Рокот разгонных движков напомнил мне шум воды, которая извергалась в пещеру. Когда мы покидали зеркальное подземелье, Морозов закрыл люк, а потом, после бесконечно утомительного подъема, он разнес своим устройством стену в зале с каменными чудовищами. Сквозь большую дыру выметнул мощный поток, мы еле успели проскочить в расщелину. На обратном пути он сказал, что на всякий случай подстраховался. Хотя никто не сумеет пробиться сквозь защитное поле, но мало ли что… Я спросил тогда, а кому принадлежал этот «паук» в подземелье и для чего он был нужен древним, но он только пожал плечами. Бокур же перегнулся ко мне с заднего кресла и, хихикнув, сказал, что в легендах его народа есть песни о Харшаваре, который один населил сто миров. И тогда Морозов нехотя рассказал о том, что когда-то такими биореакторами были снабжены самые первые корабли на гипертяге. Возможно, хотели засеять жизнью как можно больше миров, а может, для пополнения экипажа… Теперь уже никто не помнит.

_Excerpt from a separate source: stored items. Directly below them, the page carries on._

(* ===== verification/RangeLockOk.v ===== *)
(** The invariant of a range lock tree and the locks it stands for, and what the
    routines that add a reader do to it. *)

From S2P Require Import Prelude Avl AvlWalk OrdTree SpaceMap RangeLock RangeLockSet.
Import SpaceMap RangeLock RangeLockSet.
Open Scope Z_scope.

Module RangeLockOk.

(** ** Readers held by proxies *)

(** The ranges of the locks in [held] that are not in the tree themselves. *)
Definition range_of (h : gmap Z rl) (p : Z) : option (Z * Z) :=
  match h !! p with Some r => if r_cnt r =? 0 then Some (r_off r, fin r) else None | None => None end.
Definition ranges (h : gmap Z rl) (held : list Z) : list (Z * Z) := omap (range_of h) held.

Lemma ranges_ext h h' held : (forall p, p ∈ held -> range_of h p = range_of h' p) -> ranges h held = ranges h' held.
Proof. induction held as [|p held IH]; [done|]. intros E. unfold ranges in *. cbn. rewrite (E p), IH by set_solver. done. Qed.

Lemma ranges_out h held q r : (q ∉ held) -> ranges (<[q := r]> h) held = ranges h held.
Proof. intros Hq. apply ranges_ext. intros p Hp. unfold range_of. rewrite lookup_insert_ne by set_solver. done. Qed.

Lemma ranges_zero h held p r r' : NoDup held -> p ∈ held -> h !! p = Some r -> r_cnt r <> 0 -> r_cnt r' = 0 ->
  ranges (<[p := r']> h) held ≡ₚ (r_off r', fin r') :: ranges h held.
Proof.
  intros Hn Hp Hh Hr Hr'. apply list_elem_of_split in Hp as (l1 & l2 & ->). apply NoDup_app in Hn as (_ & Hd & Hn). apply NoDup_cons in Hn as [Hn _].
  assert (E : range_of (<[p:=r']> h) p = Some (r_off r', fin r')) by (unfold range_of; by rewrite lookup_insert_eq, (proj2 (Z.eqb_eq _ _) Hr')).
  assert (E' : range_of h p = None) by (unfold range_of; by rewrite Hh, (proj2 (Z.eqb_neq _ _) Hr)).
  unfold ranges. rewrite !omap_app. cbn. rewrite E, E'. fold (ranges (<[p:=r']> h) l1) (ranges (<[p:=r']> h) l2) (ranges h l1) (ranges h l2).
  rewrite !ranges_out by set_solver. by rewrite <- Permutation_middle.
Qed.

(** ** The invariant *)

Abbreviation entries := (list (Z * rl)).

(** A lock that has been granted: an entry of the tree, or a reader with proxies. *)
Definition granted (es : entries) (p : Z) (r : rl) : Prop :=
  r_proxy r = false /\ rl_wf r /\ r_type r <> RL_APPEND /\ ((r_cnt r = 1 /\ (p, r) ∈ es) \/ (r_cnt r = 0 /\ (p ∉ es.*1) /\ r_type r = RL_READER)).

(** The same range, locked in the same way. *)
Definition same (r r' : rl) : Prop := r_off r' = r_off r /\ r_len r' = r_len r /\ r_type r' = r_type r.

Section inv.
Context {T I : Type} `{!Tree T I} `{!TreeLaws T I} `{KM : !Kmem} `{KL : !KmemLaws}.
Implicit Types (zp : znode T) (es lo hi : entries) (held : list Z) (G : list (Z * Z)).

(** [es] are the entries of the tree, [held] the locks granted, and [G] ranges of
    readers on their way in or out. *)
Record inv zp es held G : Prop := Inv {
  v_seq : tr_seq (z_range_avl zp) es.*1;
  v_mem : forall p r, (p, r) ∈ es -> z_rls zp !! p = Some r;
  v_ok : ok es.*2 (G ++ ranges (z_rls zp) held);
  v_held : forall p, p ∈ held -> exists r, z_rls zp !! p = Some r /\ granted es p r;
  v_nodup : NoDup held;
  v_own : forall p r, (p, r) ∈ es -> r_proxy r = false -> p ∈ held
}.

(** What adding readers leaves alone: memory that is no entry and none of [held], the
    ranges of the locks in [held], entries that readers do not share, and the file. *)
Record evolves held zp es zp' es' : Prop := Evolves {
  ev_new : forall q, q ∈ es'.*1 -> q ∈ es.*1 \/ q ∈ held \/ z_rls zp !! q = None;
  ev_dom : forall q, is_Some (z_rls zp !! q) -> is_Some (z_rls zp' !! q);
  ev_mem : forall q r, z_rls zp !! q = Some r -> (q ∉ es.*1) -> (q ∉ held) -> z_rls zp' !! q = Some r;
  ev_held : forall q r, z_rls zp !! q = Some r -> q ∈ held -> exists r', z_rls zp' !! q = Some r' /\ same r r';
  ev_keep : forall e, e ∈ es -> closed_to_readers e.2 = true -> e ∈ es';
  ev_file : z_size zp' = z_size zp /\ z_blksz zp' = z_blksz zp /\ z_max_blksz zp' = z_max_blksz zp /\ z_is_zvol zp' = z_is_zvol zp
}.

Lemma evolves_refl held zp es : evolves held zp es zp es.
Proof. split; auto. intros q r Hq _. by exists r. Qed.

Lemma evolves_trans held zp1 es1 zp2 es2 zp3 es3 : evolves held zp1 es1 zp2 es2 -> evolves held zp2 es2 zp3 es3 -> evolves held zp1 es1 zp3 es3.
Proof.
  intros [A1 A0 A2 A8 A3 (A4 & A5 & A6 & A7)] [B1 B0 B2 B8 B3 (B4 & B5 & B6 & B7)]. split; [|auto| | |auto|split_and!; congruence].
  - intros q [Hq|[Hq|Hq]]%B1; [by apply A1|by right; left|]. right; right. destruct (z_rls zp1 !! q) as [r|] eqn:E; [|done]. destruct (A0 q) as [? E']; [by exists r|congruence].
  - intros q r Hq Hes Hh. apply B2; [by apply A2| |done]. intros [?|[?|E]]%A1; [done|done|congruence].
  - intros q r Hq Hh. destruct (A8 q r Hq Hh) as (r1 & Hr1 & ? & ? & ?). destruct (B8 q r1 Hr1 Hh) as (r2 & Hr2 & ? & ? & ?). exists r2. split; [done|]. split_and!; congruence.
Qed.

(** ** Entries in memory *)

Lemma inv_nodup zp es held G : inv zp es held G -> NoDup es.*1 /\ forall p, p ∈ es.*1 -> p <> NULL.
Proof using All. intros [Hs _ _ _ _ _]. destruct (tr_seq_facts _ _ Hs) as (? & ? & _). done. Qed.

Lemma nodup_around lo (p : Z) (r : rl) hi : NoDup (lo ++ (p, r) :: hi).*1 -> (p ∉ (lo ++ hi).*1) /\ NoDup (lo ++ hi).*1.
Proof. rewrite !fmap_app. cbn. rewrite <- Permutation_middle. by intros [? ?]%NoDup_cons. Qed.

Lemma mem_get zp es held G p r : inv zp es held G -> (p, r) ∈ es -> get_rl zp p = Ok r.
Proof using All. intros Hi Hp. unfold get_rl. by rewrite (v_mem _ _ _ _ Hi _ _ Hp). Qed.

Lemma mem_total zp es held G p r : inv zp es held G -> (p, r) ∈ es -> z_rls zp !!! p = r.
Proof using All. intros Hi Hp. apply lookup_total_correct. by apply (v_mem _ _ _ _ Hi). Qed.

Lemma entry_at zp lo p r hi held G : inv zp (lo ++ (p, r) :: hi) held G -> entry (G ++ ranges (z_rls zp) held) r /\ z_rls zp !! p = Some r /\ get_rl zp p = Ok r /\
  (p <> NULL) /\ (p ∉ (lo ++ hi).*1) /\ Forall (fun e => fin e.2 <= r_off r) lo /\ Forall (fun e => fin r <= r_off e.2) hi.
Proof using All.
  intros Hi. destruct (inv_nodup _ _ _ _ Hi) as [Hn Hnn]. assert (Hin : (p, r) ∈ lo ++ (p, r) :: hi) by set_solver.
  pose proof (v_ok _ _ _ _ Hi) as Hok. rewrite fmap_app in Hok. cbn in Hok. destruct (ok_entry _ _ _ _ Hok) as (He & H1 & H2). rewrite Forall_fmap in H1, H2.
  split_and!; try done; [by apply (v_mem _ _ _ _ Hi)|by apply (mem_get _ _ _ _ _ _ Hi)|apply Hnn; rewrite fmap_app; set_solver|by apply nodup_around in Hn as [? _]].
Qed.

(** ** Order and search *)

Lemma offset_cases r s : zfs_range_compare r s = 1 /\ r_off s < r_off r \/ zfs_range_compare r s = 0 /\ r_off s = r_off r \/ zfs_range_compare r s = -1 /\ r_off r < r_off s.
Proof. unfold zfs_range_compare. rewrite Z.gtb_ltb. destruct (Z.ltb_spec (r_off s) (r_off r)); [auto|]. destruct (Z.ltb_spec (r_off r) (r_off s)); [auto|]. right; left. split; [done|lia]. Qed.

(** Entries sorted by their offsets, in some memory. *)
Definition by_off (h : gmap Z rl) es : Prop := (forall p r, (p, r) ∈ es -> h !!! p = r) /\ StronglySorted (fun e e' => r_off e.2 < r_off e'.2) es.
(** The range [new] is shared with the entries from [q] on. *)
Lemma share_ok zp lo q n hi held p new : inv zp (lo ++ (q, n) :: hi) held [] -> z_rls zp !! p = Some new -> (p ∉ (lo ++ (q, n) :: hi).*1) -> (p ∉ held) -> requested new -> r_type new = RL_READER ->
  Forall (fun e => fin e.2 <= r_off new) lo -> r_off new <= r_off n < fin new -> all_open ((q, n) :: hi) (r_off new) (fin new) -> zlen held + 2 < 2 ^ 32 ->
  exists zp' es', (zp ← (if r_off new <? r_off n then zfs_range_new_proxy zp (r_off new) (u64 (r_off n - r_off new)) else Ok zp);
      r ← get_rl zp p; add_reader_loop (set_rl zp p (with_cnt r 0)) (fin new) q) = Ok zp' /\ inv zp' es' (p :: held) [] /\ evolves (p :: held) zp (lo ++ (q, n) :: hi) zp' es'.
Proof using All.
  intros Hi Hp Hpe Hph (R1 & R2 & R3 & R4 & R5) Ht Hlo Ho Hop Hz. pose proof R3 as (W1 & W2 & W3). destruct (entry_at _ _ _ _ _ _ _ Hi) as (He & _ & _ & _ & _ & Hbe & Haf). destruct (e_wf _ _ He) as (N1 & N2 & N3).
  assert (Hafn : Forall (fun e => r_off n <= r_off e.2) ((q, n) :: hi)) by (constructor; [cbn; lia|eapply Forall_impl; [exact Haf|]; intros e Hx; cbn in *; lia]).
  assert (Hi0 : inv zp (lo ++ (q, n) :: hi) held [(r_off new, r_off new)]).
  { apply inv_ghost; [done|]. apply Forall_app. split; [eapply Forall_impl; [exact Hlo|]; by right|]. eapply Forall_impl; [exact Hafn|]. intros e Hx. cbn in *. lia. }
  assert (exists zp1 lo1, (if r_off new <? r_off n then zfs_range_new_proxy zp (r_off new) (u64 (r_off n - r_off new)) else Ok zp) = Ok zp1 /\
    inv zp1 (lo1 ++ (q, n) :: hi) held [(r_off new, r_off n)] /\ evolves held zp (lo ++ (q, n) :: hi) zp1 (lo1 ++ (q, n) :: hi)) as (zp1 & lo1 & -> & Hi1 & Hv1).
  { destruct (Z.ltb_spec (r_off new) (r_off n)) as [Hlt|Hge].
    - destruct (new_proxy_ok zp lo ((q, n) :: hi) held _ _ (r_off n) Hi0) as (zp' & g & rg & -> & H1 & H2 & _); [done|done|lia|lia|]. exists zp', (lo ++ [(g, rg)]). by rewrite <- app_assoc.
    - exists zp, lo. assert (r_off n = r_off new) as -> by lia. split; [done|]. split; [done|apply evolves_refl]. }
  destruct (evolves_other _ _ _ _ _ _ _ Hv1 Hp Hpe Hph) as [Hp1 Hpe1]. bnd. unfold get_rl. rewrite Hp1. bnd.
  set (zp2 := set_rl zp1 p (with_cnt new 0)). pose proof (inv_other _ _ _ _ _ (with_cnt new 0) Hi1 Hpe1 Hph) as Hi2. fold zp2 in Hi2.
  destruct (add_loop_ok held (r_off new) (fin new) W3 Hz ((q, n) :: hi) (tr_fuel (z_range_avl zp2)) zp2 lo1 (r_off n) NULL Hi2) as (zp' & es' & E & Hi3 & Hv3).
  - destruct (entry_at _ _ _ _ _ _ _ Hi2) as (_ & _ & _ & _ & _ & Hb2 & _). split; [done|]. split; [done|]. left. split; [done|]. by exists q, n, hi.
  - lia.
  - lia.
  - intros e Hx Hf. apply Hop; [done|done|]. rewrite list.Forall_forall in Hafn. specialize (Hafn e Hx). pose proof (v_ok _ _ _ _ Hi) as (_ & Hf' & _). rewrite Forall_fmap, list.Forall_forall in Hf'.
    destruct (e_wf _ _ (Hf' e ltac:(set_solver))) as (_ & ? & _). lia.
  - destruct (tr_seq_facts _ _ (v_seq _ _ _ _ Hi2)) as (_ & _ & Hfl & _). rewrite length_fmap, length_app in Hfl. lia.
  - exists zp', es'. split; [exact E|]. destruct (evolves_other _ _ _ _ _ p (with_cnt new 0) Hv3) as [Hp3 Hpe3]; [cbn; by rewrite lookup_insert_eq|done|done|].
    split; [by apply (inv_join zp' es' held p (with_cnt new 0))|]. eapply evolves_trans; [by apply evolves_mono|]. eapply evolves_trans; [|by apply evolves_mono].
    split; try done; [auto|intros x Hx; by apply is_Some_insert| |].
    + intros x s Hx _ Hxh. cbn. rewrite lookup_insert_ne; [done|set_solver].
    + intros x s Hx _. cbn. destruct (decide (p = x)) as [<-|]; [|exists s; by rewrite lookup_insert_ne]. exists (with_cnt new 0). rewrite lookup_insert_eq. split; [done|]. by assert (s = new) as -> by congruence.
Qed.
(* ===== verification/RangeLockSys.v ===== *)
(** The threads that lock ranges of a file: requests, those granted and those that
    wait.  Each stretch of code that holds [z_range_lock] is one step. *)

From stdpp Require Import relations.
From S2P Require Import Prelude Avl OrdTree SpaceMap RangeLock RangeLockSet RangeLockOk RangeLockAdd RangeLockGrant RangeLockFree.
Import SpaceMap RangeLock RangeLockSet RangeLockOk RangeLockAdd RangeLockGrant RangeLockFree.
Open Scope Z_scope.

Module RangeLockSys.

Record request := Request { q_off : Z; q_len : Z; q_type : rl_type }.

(** The file, the locks granted, what was asked for each lock (for a lock granted:
    from where it starts), and for each request inside [cv_wait] the lock it waits
    for, as a writer or not, and whether it has been woken. *)
Record rsys (T : Type) := RSys {
  rs_zp : znode T;
  rs_held : list Z;
  rs_asked : gmap Z request;
  rs_waiting : gmap Z (Z * bool * bool)
}.
Arguments RSys {T}.
Arguments rs_zp {T}.
Arguments rs_held {T}.
Arguments rs_asked {T}.
Arguments rs_waiting {T}.

(** A thread calls one of the routines, comes back from [cv_wait], is woken for no
    reason, or the file changes its size. *)
Inductive raction :=
  | ALock (off len : Z) (ty : rl_type)
  | ARetry (p : Z)
  | AUnlock (p : Z)
  | AReduce (p off len : Z)
  | ASpurious (p : Z)
  | AFile (size blksz : Z).

Definition woken (ev : list cv_event) (w : gmap Z (Z * bool * bool)) : gmap Z (Z * bool * bool) :=
  (fun x => (x.1, x.2 || bool_decide (x.1 ∈ ev))) <$> w.

Section sys.
Context {T I : Type} `{!Tree T I} `{KM : !Kmem}.
Implicit Types (s : rsys T).

Definition new_file (size blksz max_blksz : Z) (zvol : bool) : rsys T := RSys (Znode tr_create ∅ size blksz max_blksz zvol) [] ∅ ∅.

(** The lock [p] has been granted, or waits for [q]. *)
Definition settle s (zp : znode T) (p q : Z) (rq : request) : rsys T :=
  if q =? NULL then
    RSys zp (p :: rs_held s) (<[p := Request (starts (rs_zp s) (q_off rq) (q_type rq)) (q_len rq) (q_type rq)]> (rs_asked s)) (delete p (rs_waiting s))
  else RSys zp (rs_held s) (<[p := rq]> (rs_asked s)) (<[p := (q, bool_decide (q_type rq <> RL_READER), false)]> (rs_waiting s)).

(** Locks outstanding are few enough for [r_cnt]. *)
Definition few s : bool := zlen (rs_held s) + 2 <? 2 ^ 32.

Definition is_writer (zp : znode T) (p : Z) : bool :=
  match z_rls zp !! p with
  | Some r => (r_off r =? 0) && bool_decide (r_type r = RL_WRITER) && negb (r_proxy r) && (r_len r =? UINT64_MAX) && (r_cnt r =? 1)
  | None => false
  end.

(** What the callers see to: offsets below [UINT64_MAX], lengths that are not 0,
    appends of less than 2^63 bytes; a lock is reduced when its holder has the whole
    file (the assertions of [zfs_range_reduce]). *)
Definition rexec s (a : raction) : option (res (rsys T)) :=
  match a with
  | ALock off len ty =>
      if (0 <=? off) && (off <? UINT64_MAX) && (0 <? len) && (len <? 2 ^ 64) && (bool_decide (ty <> RL_APPEND) || (len <? 2 ^ 63)) && few s then Some (
        '(zp, p, q) ← zfs_range_lock (rs_zp s) off len ty;
        Ok (settle s zp p q (Request off (if u64 (len + off) <? off then UINT64_MAX - off else len) ty)))
      else None
  | ARetry p =>
      match rs_waiting s !! p, rs_asked s !! p with
      | Some (_, _, true), Some rq =>
          if few s then Some (
            '(zp, q) ← (if decide (q_type rq = RL_READER) then zfs_range_lock_reader (rs_zp s) p else zfs_range_lock_writer (rs_zp s) p (q_off rq) (q_len rq));
            Ok (settle s zp p q rq))
          else None
      | _, _ => None
      end
  | AUnlock p =>
      if bool_decide (p ∈ rs_held s) then Some (
        '(zp, ev) ← zfs_range_unlock (rs_zp s) p;
        Ok (RSys zp (filter (fun x => x <> p) (rs_held s)) (rs_asked s) (woken ev (rs_waiting s))))
      else None
  | AReduce p off len =>
      if bool_decide (p ∈ rs_held s) && (tr_numnodes (z_range_avl (rs_zp s)) =? 1) && is_writer (rs_zp s) p && (0 <=? off) && (0 <? len) && (off + len <? 2 ^ 64) then Some (
        '(zp, ev) ← zfs_range_reduce (rs_zp s) p off len;
        Ok (RSys zp (rs_held s) (<[p := Request off len RL_WRITER]> (rs_asked s)) (woken ev (rs_waiting s))))
      else None
  | ASpurious p =>
      match rs_waiting s !! p with
      | Some (q, k, false) => Some (Ok (RSys (rs_zp s) (rs_held s) (rs_asked s) (<[p := (q, k, true)]> (rs_waiting s))))
      | _ => None
      end
  | AFile size blksz =>
      let zp := rs_zp s in
      if (0 <=? size) && (size <? 2 ^ 63) then
        Some (Ok (RSys (Znode (z_range_avl zp) (z_rls zp) size blksz (z_max_blksz zp) (z_is_zvol zp)) (rs_held s) (rs_asked s) (rs_waiting s)))
      else None
  end.

Inductive rstep : rsys T -> rsys T -> Prop :=
  rstep_exec s a s' : rexec s a = Some (Ok s') -> rstep s s'.
End sys.
End RangeLockSys.
Lemma onmount_marker w : marker (onmount w) = marker w.
Proof.
  unfold marker, onmount.
  destruct (is_true _ && is_function _); cbn; [|reflexivity].
  rewrite !lookup_delete_ne by discriminate. reflexivity.
Qed.


Definition inherits (w : world) : Prop :=
  mounted w = true
  /\ settings (sub w) !! "trust proxy" = None
  /\ settings (sub w) !! "trust proxy fn" = None.

Lemma inherits_get w :
  inherits w ->
  get w Sub "trust proxy fn" = get w Parent "trust proxy fn"
  /\ get w Sub "trust proxy" = get w Parent "trust proxy".
Proof.
  intros (Hm & H1 & H2). unfold get, get_value, get_prop.
  now rewrite Hm, H1, H2.
Qed.

Lemma onmount_default w f :
  marker_is w true ->
  get w Parent "trust proxy fn" = VFun f ->
  inherits (onmount w) /\ parent (onmount w) = parent w
  /\ anc_settings (onmount w) = anc_settings w.
Proof.
  unfold marker_is, marker, get. intros Hm Hf.
  unfold onmount.
  assert (is_true (get_value w Sub trustProxyDefaultSymbol) = true) as ->.
  { unfold get_value, get_prop. now rewrite Hm. }
  rewrite Hf. cbn. unfold inherits. cbn.
  rewrite lookup_delete_ne by discriminate.
  rewrite !lookup_delete_eq. auto.
Qed.



Lemma step_explicit o w : marker_is w false -> marker_is (step pc o w) false.
Proof.
  intros Hm. destruct o as [who k v|]; cbn.
  - destruct who.
    + destruct (String.eqb_spec k "trust proxy") as [-> | Hk].
      * destruct (set_sub_trust_proxy_marker v w false Hm) as (b' & Hb & _ & H).
        now rewrite (H eq_refl) in Hb.
      * apply set_marker_kept; auto.
    + apply set_marker_kept; auto.
  - unfold marker_is. now rewrite onmount_marker.
Qed.

Lemma run_explicit ops w : marker_is w false -> marker_is (run pc ops w) false.
Proof.
  revert w. induction ops as [|o ops IH]; intros w Hm; [exact Hm|].
  cbn. apply IH. now apply step_explicit.
Qed.

Lemma step_default o w :
  ~ sets_sub_trust_proxy o -> marker_is w true -> marker_is (step pc o w) true.
Proof.
  intros Ho Hm. destruct o as [who k v|]; cbn.
  - apply set_marker_kept; auto. destruct who; auto.
  - unfold marker_is. now rewrite onmount_marker.
Qed.


Lemma step_created o w :
  (exists b, marker_is w b) -> exists b, marker_is (step pc o w) b.
Proof.
  intros [b Hm]. destruct o as [who k v|]; cbn.
  - destruct who.
    + destruct (String.eqb_spec k "trust proxy") as [-> | Hk].
      * destruct (set_sub_trust_proxy_marker v w b Hm) as (b' & Hb & _). eauto.
      * exists b. apply set_marker_kept; auto.
    + exists b. apply set_marker_kept; auto.
  - exists b. unfold marker_is. now rewrite onmount_marker.
Qed.

Lemma run_created ops w :
  (exists b, marker_is w b) -> exists b, marker_is (run pc ops w) b.
Proof.
  revert w. induction ops as [|o ops IH]; intros w Hm; [exact Hm|].
  cbn. apply IH. now apply step_created.
Qed.


Lemma bindS_ret {A B} (m : St A) (k : A -> St B) w w' b :
  bindS m k w = (w', Ret b) ->
  exists w1 a, m w = (w1, Ret a) /\ k a w1 = (w', Ret b).
Proof.
  unfold bindS. destruct (m w) as [w1 [a|e]]; [eauto | discriminate].
Qed.

(** A new application carries the marker "default". *)
Lemma init_marker env views w w' :
  init pc env views Sub w = (w', Ret tt) -> marker_is w' true.
Proof.
  unfold init, defaultConfiguration, enable. intros H.
  apply bindS_ret in H as (w0 & [] & H0 & H).
  assert (E0 : own w0 Sub !! trustProxyDefaultSymbol = None).
  { unfold init_objects in H0. injection H0 as <-. reflexivity. }
  assert (F : forall k v wa wb,
            k <> "trust proxy" -> k <> trustProxyDefaultSymbol ->
            set pc Sub k v wa = (wb, Ret tt) ->
            own wb Sub !! trustProxyDefaultSymbol
            = own wa Sub !! trustProxyDefaultSymbol).
  { intros k v wa wb Hk Hk' Hs.
    pose proof (set_frame Sub k v wa Sub trustProxyDefaultSymbol) as Fr.
    rewrite Hs in Fr. apply Fr. right.
    repeat split; try discriminate; auto. }
  apply bindS_ret in H as (w1 & [] & H1 & H). apply F in H1; try discriminate.
  apply bindS_ret in H as (w2 & [] & H2 & H). apply F in H2; try discriminate.
  apply bindS_ret in H as (w3 & [] & H3 & H). apply F in H3; try discriminate.
  apply bindS_ret in H as (w4 & [] & H4 & H). apply F in H4; try discriminate.
  apply bindS_ret in H as (w5 & [] & H5 & H). apply F in H5; try discriminate.
  apply bindS_ret in H as (w6 & [] & H6 & H).
  apply set_trust_proxy_marker in H6.
  rewrite H5, H4, H3, H2, H1, E0 in H6.
  apply bindS_ret in H as (w7 & [] & H7 & H).
  assert (M7 : marker_is w7 true).
  { unfold defineProperty in H7. injection H7 as <-.
    unfold marker_is, marker. cbn. rewrite lookup_insert_eq.
    unfold own in *. cbn in *. now rewrite H6. }
  apply bindS_ret in H as (w8 & [] & H8 & H).
  assert (M8 : marker_is w8 true).
  { unfold setup_locals in H8. injection H8 as <-. exact M7. }
  assert (G : forall k v wa wb,
            k <> "trust proxy" -> marker_is wa true ->
            set pc Sub k v wa = (wb, Ret tt) -> marker_is wb true).
  { intros k v wa wb Hk Hm Hs. unfold marker_is.
    replace wb with (fst (set pc Sub k v wa)) by now rewrite Hs.
    apply set_marker_kept; auto. }
  apply bindS_ret in H as (w9 & [] & H9 & H). apply G in H9; auto; try discriminate.
  apply bindS_ret in H as (w10 & [] & H10 & H). apply G in H10; auto; try discriminate.
  apply bindS_ret in H as (w11 & [] & H11 & H). apply G in H11; auto; try discriminate.
  destruct (String.eqb env "production").
  - apply G in H; auto; discriminate.
  - unfold ret in H. now injection H as <-.
Qed.
(** X1. What [_prepare_var] does to the array it is given: [data[mask] =
    nodata] writes into the caller's array, which keeps its shape and is
    neither transposed nor flipped; its masked cells hold the fill value
    afterwards and the others their own value.  The mapping carries the
    dimension names and the three attributes as passed. *)
Theorem prepare_var_writes_callers_array (data : array2 F) mask dims units
        fill long_name data' v :
  wf2 data -> wf2 mask ->
  _prepare_var data mask dims units fill long_name = Ok (data', v) ->
  rows2 data' = rows2 data /\ cols2 data' = cols2 data /\
  (forall i j, i < rows2 data -> j < cols2 data ->
     exists m d,
       get2 mask i j = Some m /\ get2 data i j = Some d /\
       get2 data' i j = Some (if m then fill else d)) /\
  v_dims v = dims /\
  v_attrs v = [("units", AStr units); ("_FillValue", ANum fill);
               ("long_name", AStr long_name)].
Proof.
  intros Hd Hm Hrun.
  assert (Hmeta : v_dims v = dims /\
                  v_attrs v = [("units", AStr units); ("_FillValue", ANum fill);
                               ("long_name", AStr long_name)]).
  { unfold _prepare_var in Hrun. invert_rbind Hrun.
    now injection Hrun as _ <-. }
  apply prepare_var_ok in Hrun as [Hset _].
  pose proof (setitem_mask_shape _ _ _ _ Hset) as (Hr' & Hc' & Hr & Hc).
  split; [assumption|]. split; [assumption|]. split; [|assumption].
  intros i j Hi Hj.
  destruct (get2_some mask i j) as [m Hgm]; trivial; try lia.
  destruct (get2_some data i j) as [d Hgd]; trivial.
  exists m, d. split; [assumption|]. split; [assumption|].
  now apply (setitem_mask_get _ _ _ _ _ _ _ _ Hset).
Qed.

Небо над портом озарилось синей вспышкой, «Джихангир» включил гипертягу. Аванки и люди, проходящие мимо, с любопытством поглядывали на ульта, но близко не подходили: шесть телохранителей, что полукругом расположились за моей спиной, своим зверским видом отпугивали их.
— Теперь я познал все формы обмана, — сказал Бокур, провожая взглядом корабль. — Я стал намного богаче.
— А я-то! — моя ухмылка отразилась в стекле.
— Обман как основа культа себя исчерпал, — задумчиво продолжал Бокур.
— Мне пора идти, — сказал я. — Жена ждет… Да, все-таки жаль Морозова! Хотя, может, сейчас он успокоится, поймет, что быть одному плохо…
Бокур назидательно поднял палец.
— Мститель не знает одиночества! — торжественно сказал он. — Идея мести — очень богатая идея. Месть превыше обмана. Я вижу пути, которыми мы еще не следовали. Ныне принесу своему народу добрую весть.
И он ушел.
А я глядел ему вслед, и смутное подозрение, что наступают новые времена, долго не покидало меня.
________________________________________________________________________
Можно лишь посочувствовать рассказчику: его планету ждут не только новые, но и худшие времена, ибо понятно, кому возьмутся мстить доселе безобидные ульты… Ну а наших читателей ждет новая задача — и на сей раз очень легкая. Последние два этапа конкурса оказались достаточно сложными, и мы решили дать конкурсантам заслуженный отдых, предложив их вниманию небольшую притчу известной американской писательницы. Думаем, что многие читатели угадают замысел автора, поэтому не затягивайте с ответом: призы получат те, кто первыми отправят письма в редакцию. Напомним также, что на призы могут претендовать и те конкурсанты, которые предложат свою оригинальную и обоснованную версию, пусть и не совпадающую с идеей автора.
Итак, вместе с купцом мы возвращаемся в родное село, предвкушая радостное событие…
Солнечным днем в начале октября шерп Жигдель Гонбо поднимался на Нанпа Ла по крутой тропе. Он посвистывал и покрикивал на трех яков, робевших перед крутизной. На яков были навьючены товары из Тибета: толстая материя из овечьей шерсти и сушеная баранина. Сума на поясе у Жигделя была набита драгоценностями.
Забираясь все выше, Жигдель поздравлял себя с успехом. Он считал себя удачливым торговцем, умеющим добиться выгодной сделки. Он отлично заработал на Тибете продажей риса и цампа и теперь возвращался к себе в долину Кумбу. Ему не терпелось скорее попасть домой, к молодой жене. Два месяца назад, когда они расстались, Бхоти Афе была беременна их первенцем.